3. Impact of AS-REP Roasting
- If a privileged account (e.g., Service Account, Domain Admin) is targeted, an attacker could escalate privileges.
- Enables lateral movement across the domain.
- Can be performed by any domain user, requiring no special privileges.
- AS-REP hashes are crackable offline, so detection is difficult.
4. Mitigation Strategies
To prevent AS-REP roasting, organizations should:
- Enforce Kerberos Preauthentication on all accounts.
- Ensure that the “Do not require Kerberos preauthentication” option is unchecked for all user accounts.
- Run this PowerShell command to disable the setting:
Set-ADUser -Identity <User> -DoesNotRequirePreAuth $false
- Use Strong Passwords
- Enforce long, complex passwords to make brute-force cracking infeasible.
- Implement password policies using tools like LAPS or gMSAs.
- Monitor for Unusual AS-REP Requests
- Look for Event ID 4768 in domain controller logs, which tracks AS-REP requests.

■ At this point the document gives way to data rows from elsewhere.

(** *** [rewrite_head] *)
Lemma rewrite_head_refines id payload st upd clear s :
  box_inv a (box_of s a) → blank (used_ts cfg upd s) = false → is_terminal st = false →
  refines a (rewrite_head cfg a id payload st upd clear) (spec_rewrite id payload st clear) s.
Proof.
  intros Hinv Hts Hst. pose proof (bi_ok _ _ Hinv) as Hok. set (b := box_of s a) in *.
  unfold refines, rewrite_head. apply wp_bind, wp_normalize; [done|].
  eapply wp_bind, wp_or_clock; [apply at_box_refl|]. intros s1 Hat.
  eapply wp_bind, wp_get_latest; [done|]. fold b in Hat |- *.
  assert (spec_rewrite id payload st clear (abstract b) =
          spec_rewrite id payload st clear (abstract b)) as Hf by done.
  unfold spec_rewrite at 2, q_latest in Hf. cbn [abstract q_log q_lease q_mark] in Hf.
  destruct (find_last (has_event_id id) (bx_log b)) as [c|] eqn:Hc; [|by eapply refresh_refines].
  unfold is_pending in Hf.
  destruct (is_terminal (ie_status c)) eqn:Hp; [by eapply refresh_refines|]. cbn [negb] in Hf.
  pose proof (find_last_id _ _ _ Hc) as Hid. set (u := rewritten_row c payload st clear) in *.
  assert (valid_inbound u ∧ ie_agent_name u = a) as Hvu.
  { apply ie_replace_valid. apply find_last_Some in Hc as [Hin _].
    pose proof (bo_events _ _ Hok) as Hev. rewrite Forall_forall in Hev. by apply Hev. }
  apply wp_bind, wp_lift. change (ie_replace c _ _ _ _) with u.
  rewrite (normalize_inbound_valid u) by apply Hvu.
  eapply wp_bind, wp_append; [done|apply Hvu|]. intros s2 Hs2.
  eapply wp_bind, wp_release; [done|]. intros s3 Hs3. cbn [bx_log bx_lease bx_mailbox] in Hs3.
  pose proof (synced_in_step id a b Hinv) as Hstep.
  destruct (pending_rewrite a id b c u (released id (bx_lease b))) as (Hlen & Hcnt & Hhd & _);
    [done|done|unfold is_pending; by rewrite Hp|unfold is_pending; simpl; by rewrite Hst|done|done|].
  set (b1 := Box (bx_log b ++ [u]) (released id (bx_lease b)) (bx_mailbox b)) in *.
  assert (box_ok a b1) as Hok1 by (apply append_ok; [done|done|by apply released_keeps]).
  assert (spec_rewrite id payload st clear (abstract b) = (Some u, abstract b1)) as Hf1.
  { rewrite Hf. unfold abstract at 1. by rewrite <-(released_mark id b (bx_log b ++ [u]) Hstep). }
  eapply wp_bind, wp_mailbox_load; [done|]. cbn [bx_mailbox b1].
  unfold in_step in Hstep. destruct (bx_mailbox b) as [p|] eqn:Emb; [|by eapply refresh_refines].
  destruct Hstep as (Hd & Hr & Hh & Hact & _). rewrite Hact, (head_of_mailbox_id _ _ Hh).
  destruct (_ || _) eqn:Hcond; [by eapply refresh_refines|].
  apply orb_false_iff in Hcond as [Hhead%negb_false_iff%bool_decide_eq_true _].
  eapply wp_bind, wp_transition_inv; [done|done|done|done|done| | |done| |].
  - by rewrite Hlen.
  - by rewrite Hcnt.
  - by rewrite (Hhd Hhead).
  - intros s' m H1 H2 H3. apply wp_ret. eexists. split_and!; [done|done|].
    rewrite Hf1. by rewrite (abstract_refreshed b1 m H3).
Qed.

(** *** [ack_reply] *)

Lemma wp_ack_timestamp st fin s0 s b (Q : string → kstate → Prop) E :
  at_box a s0 s b →
  (∀ s', at_box a s0 s' b → Q (used_ts cfg (if opt_truthy fin then fin else st) s) s') →
  wp (ack_timestamp cfg st fin) Q E s.
Proof.
  intros Hat HQ. unfold ack_timestamp. destruct (opt_truthy fin) eqn:Ef.
  - apply wp_ret. specialize (HQ s Hat). unfold used_ts in HQ. by rewrite Ef in HQ.
  - by eapply wp_or_clock.
Qed.

Lemma ack_reply_refines id st fin expires s :
  let ts := used_ts cfg (if opt_truthy fin then fin else st) s in
  box_inv a (box_of s a) → blank ts = false → blank (str_or st ts) = false →
  blank (str_or fin ts) = false → lease_expires_at_value cfg (str_or st ts) = Ok expires →
  refines a (ack_reply cfg a id st fin) (spec_ack a id (str_or st ts) (str_or fin ts) expires) s.
Proof.
  intros ts Hinv Hts Htc Hte Hexp. pose proof (bi_ok _ _ Hinv) as Hok. set (b := box_of s a) in *.
  set (f := spec_ack a id (str_or st ts) (str_or fin ts) expires).
  unfold refines, ack_reply. apply wp_bind, wp_normalize; [done|].
  eapply wp_bind, wp_head_pending; [done|apply at_box_refl|].
  eapply wp_bind, wp_ack_timestamp; [apply at_box_refl|]. fold ts. fold b. intros s1 Hat.
  assert (f (abstract b) = spec_ack a id (str_or st ts) (str_or fin ts) expires (abstract b)) as Hf by done.
  unfold spec_ack in Hf. change (q_head (abstract b)) with (hd_error (queue_of b)) in Hf.
  destruct (head_matches_reply (hd_error (queue_of b)) id) eqn:Hm; [|by eapply refresh_refines].
  destruct (hd_error (queue_of b)) as [h|] eqn:Eh; [|done]. cbn [negb] in Hf |- *.
  unfold head_matches_reply in Hm. apply andb_true_iff in Hm as [Hid%String.eqb_eq _].
  assert (h ∈ queue_of b) as Hin by (destruct (queue_of b); simplify_eq/=; by left).
  apply elem_of_pending in Hin as [Hl Hp]. rewrite Hid in Hl.
  eapply wp_bind, wp_get_latest; [done|]. rewrite Hl. unfold is_pending in Hp.
  apply negb_true_iff in Hp. rewrite Hp. case_bool_decide.
  { eapply (mark_terminal_refines_from id _ _ (str_or fin ts)); try done;
      [by eapply synced_in_step|by apply used_ts_some]. }
  eapply wp_bind, wp_mono.
  { eapply (claim_refines_from id _ _ _ (spec_claim a id (str_or st ts) expires));
      [done|done|by apply used_ts_some|done|done|done]. }
  2: done.
  intros v s2 (b2 & Hat2 & Hinv2 & Hcl). fold b in Hcl. rewrite Hcl in Hf. destruct v as [v|].
  - eapply (mark_terminal_refines_from id _ _ (str_or fin ts)); try done;
      [apply Hinv2|by eapply synced_in_step|by apply used_ts_some].
  - eapply refresh_refines; [done|apply Hinv2|done|done].
Qed.

(** *** [expire_lease] *)
Lemma expire_lease_refines fin s :
  box_inv a (box_of s a) → blank (used_ts cfg fin s) = false →
  refines a (expire_lease cfg a fin) (spec_expire (used_ts cfg fin s)) s.
Proof.
  intros Hinv Hts. pose proof (bi_ok _ _ Hinv) as Hok. set (b := box_of s a) in *.
  set (ts := used_ts cfg fin s) in *. set (f := spec_expire ts).
  unfold refines, expire_lease. apply wp_bind, wp_normalize; [done|].
  eapply wp_bind, wp_or_clock; [apply at_box_refl|]. fold b. fold ts. intros s1 Hat.
  assert (f (abstract b) = spec_expire ts (abstract b)) as Hf by done.
  unfold spec_expire, q_latest in Hf. cbn [abstract q_log q_lease q_mark] in Hf.
  eapply wp_bind, wp_lease_load; [done|].
  fold b. destruct (bx_lease b) as [l|] eqn:El; [|apply wp_ret; by exists b].
  destruct (is_acquired l) eqn:Hacq; [|apply wp_ret; by exists b]. cbn [negb] in Hf |- *.
  eapply wp_bind, wp_get_latest; [done|]. fold b. set (id := dl_inbound_event_id l) in *.
  assert (f (abstract b) = (None, Mailbox (bx_log b) None (lease_mark b)) →
    wp (do* lease_remove a in do* rebuild_mailbox_summary cfg a (Some ts) in mret' None)
    (λ v s', ∃ b', at_box a s s' b' ∧ box_inv a b' ∧ f (abstract (box_of s a)) = (v, abstract b'))
    (λ _ _, False) s1) as Horphan.
  { intros Hf0. eapply wp_bind, wp_lease_remove; [done|]. intros s2 Hat2.
    eapply refresh_refines; [done|split; [apply Hok|done|apply Hok]|done|]. fold b. rewrite Hf0.
    pose proof (synced_in_step id a b Hinv) as Hst. apply (released_mark id b (bx_log b)) in Hst.
    rewrite El in Hst. cbn [released] in Hst. rewrite Hacq, String.eqb_refl in Hst. cbn [andb] in Hst.
    unfold abstract. by rewrite Hst. }
  destruct (find_last (has_event_id id) (bx_log b)) as [c|] eqn:Hc; [|by apply Horphan].
  unfold is_pending in Hf. destruct (is_terminal (ie_status c)) eqn:Hp; [by apply Horphan|].
  destruct (bo_lease _ _ Hok l El) as [Hvl Hln].
  apply wp_bind, wp_lift. change (MkDeliveryLease _ _ _ _ _ _ _) with (expired_lease l).
  rewrite (normalize_lease_valid (expired_lease l)) by done.
  eapply wp_bind, wp_lease_save; [done|done|]. intros s2 Hat2.
  set (b2 := Box (bx_log b) (Some (expired_lease l)) (bx_mailbox b)) in *.
  eapply mark_terminal_refines_from; [done| | |by apply used_ts_some|done|done|].
  - split; [apply Hok|by intros ? [= <-]|apply Hok].
  - pose proof (bi_synced _ _ Hinv) as Hsync. unfold synced, in_step in *. cbn [bx_mailbox b2].
    change (box_of s a) with b. rewrite El in Hsync. destruct (bx_mailbox b) as [p|]; [|by destruct Hsync].
    destruct Hsync as [Hd Hr Hh Hact _ Hv]. split_and!; [done..| |].
    + rewrite Hact, (valid_lease_active l Hvl), Hacq. by rewrite bool_decide_true.
    + intros ? [= <-]. exact (Hv l eq_refl).
  - fold b. rewrite Hf. cbn [negb]. unfold abstract, lease_mark. cbn [bx_lease b2]. by rewrite El.
Qed.

(** *** Enqueueing: the row and the increment of the summary that goes with it. *)
Definition enqueue (r : InboundEventRecord) (updated_at : option string) : M kstate unit :=
  do* inbound_append r in
  do* apply_incremental_summary_update cfg (ie_agent_name r) 1 (if is_reply r then 1 else 0)
        None None None updated_at in
  mret' tt.

Lemma enqueue_refines r ts s :
  box_inv a (box_of s a) → blank ts = false → valid_inbound r → ie_agent_name r = a →
  is_pending r = true → q_latest (eid r) (abstract (box_of s a)) = None →
  refines a (enqueue r (Some ts)) (λ q, (tt, spec_enqueue r q)) s.
Proof.
  intros [Hok Hsync] Hts Hr Hra Hp Hfresh. set (b := box_of s a) in *.
  unfold refines, enqueue. eapply wp_bind, wp_append; [apply at_box_refl|done|]. fold b.
  intros s1 Hat. rewrite Hra. set (b1 := Box _ _ _) in Hat.
  assert (box_ok a b1) as Hok1 by (apply append_ok; [done|done|apply Hok]).
  assert (queue_of b1 = queue_of b ++ [r]) as Hq.
  { unfold queue_of. cbn [bx_log b1]. rewrite pending_of_fresh by done. by rewrite Hp. }
  pose proof (count_replies_nonneg (queue_of b1)) as Hn.
  assert (count_replies (queue_of b1) = count_replies (queue_of b) + (if is_reply r then 1 else 0)) as Hc.
  { rewrite Hq, count_replies_app, count_replies_cons. simpl. unfold count_replies at 2. simpl. lia. }
  assert (Z.of_nat (length (queue_of b1)) = Z.of_nat (length (queue_of b)) + 1) as Hl.
  { rewrite Hq, length_app. simpl. lia. }
  unfold synced in Hsync.
  eapply wp_bind, (wp_incremental cfg a Ha _ _ _ _ _ _ _ _ _ (Z.of_nat (length (queue_of b1)))
    (count_replies (queue_of b1))); [done|done|done| | |].
  - cbn [bx_mailbox b1]. destruct (bx_mailbox b) as [p|].
    + rewrite (mi_depth _ _ _ Hsync). lia.
    + destruct Hsync as [Hq0 _]. rewrite Hq0 in Hl. simpl in Hl. lia.
  - cbn [bx_mailbox b1]. destruct (bx_mailbox b) as [p|].
    + rewrite (mi_replies _ _ _ Hsync). lia.
    + destruct Hsync as [Hq0 _]. rewrite Hq0 in Hc. simpl in Hc.
      change (count_replies []) with 0 in Hc. lia.
  - intros s' m sa fa Em Hat'. apply wp_ret. eexists. split_and!; [exact Hat'| |].
    + rewrite Em. apply transition_inv; [done|done|done|done|done|done| |done].
      cbn [bx_mailbox bx_lease b1]. destruct (bx_mailbox b) as [p|]; [apply Hsync|].
      destruct Hsync as [_ ->]. done.
    + f_equal. unfold spec_enqueue, abstract. cbn [q_log q_lease q_mark]. f_equal.
      rewrite Em, summary_record_mark. done.
Qed.
End refinement.

(** ** The calls of the service on an existing mailbox, and their contracts *)

Inductive service_call :=
  | CallClaim (id : string) (started : option string)
  | CallClaimNext (event_type : option InboundEventType) (started : option string)
  | CallMarkTerminal (id : string) (status : InboundEventStatus) (finished : option string)
  | CallAckReply (id : string) (started finished : option string)
  | CallExpireLease (finished : option string)
  | CallRewriteHead (id : string) (payload : option string) (status : InboundEventStatus)
      (updated : option string) (clear : bool).

Definition run_call (cfg : kconfig) (a : string) (c : service_call)
    : KM (option InboundEventRecord) :=
  match c with
  | CallClaim id st => claim cfg a id st
  | CallClaimNext ty st => claim_next cfg a ty st
  | CallMarkTerminal id st fin => mark_terminal cfg a id st fin
  | CallAckReply id st fin => ack_reply cfg a id st fin
  | CallExpireLease fin => expire_lease cfg a fin
  | CallRewriteHead id payload st upd clear => rewrite_head cfg a id payload st upd clear
  end.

- Use SIEM solutions (Splunk, ELK, Microsoft Sentinel) to detect multiple AS-REP requests from a single source.
- Disable Unused Accounts
- Remove or disable stale accounts that may have preauthentication disabled.
Conclusion
AS-REP Roasting is an effective attack that allows attackers to obtain encrypted NTLM hashes without triggering authentication failures. Since the attack is offline, it is difficult to detect in real time. Organizations should enforce Kerberos preauthentication, strong password policies, and continuous monitoring to mitigate this risk.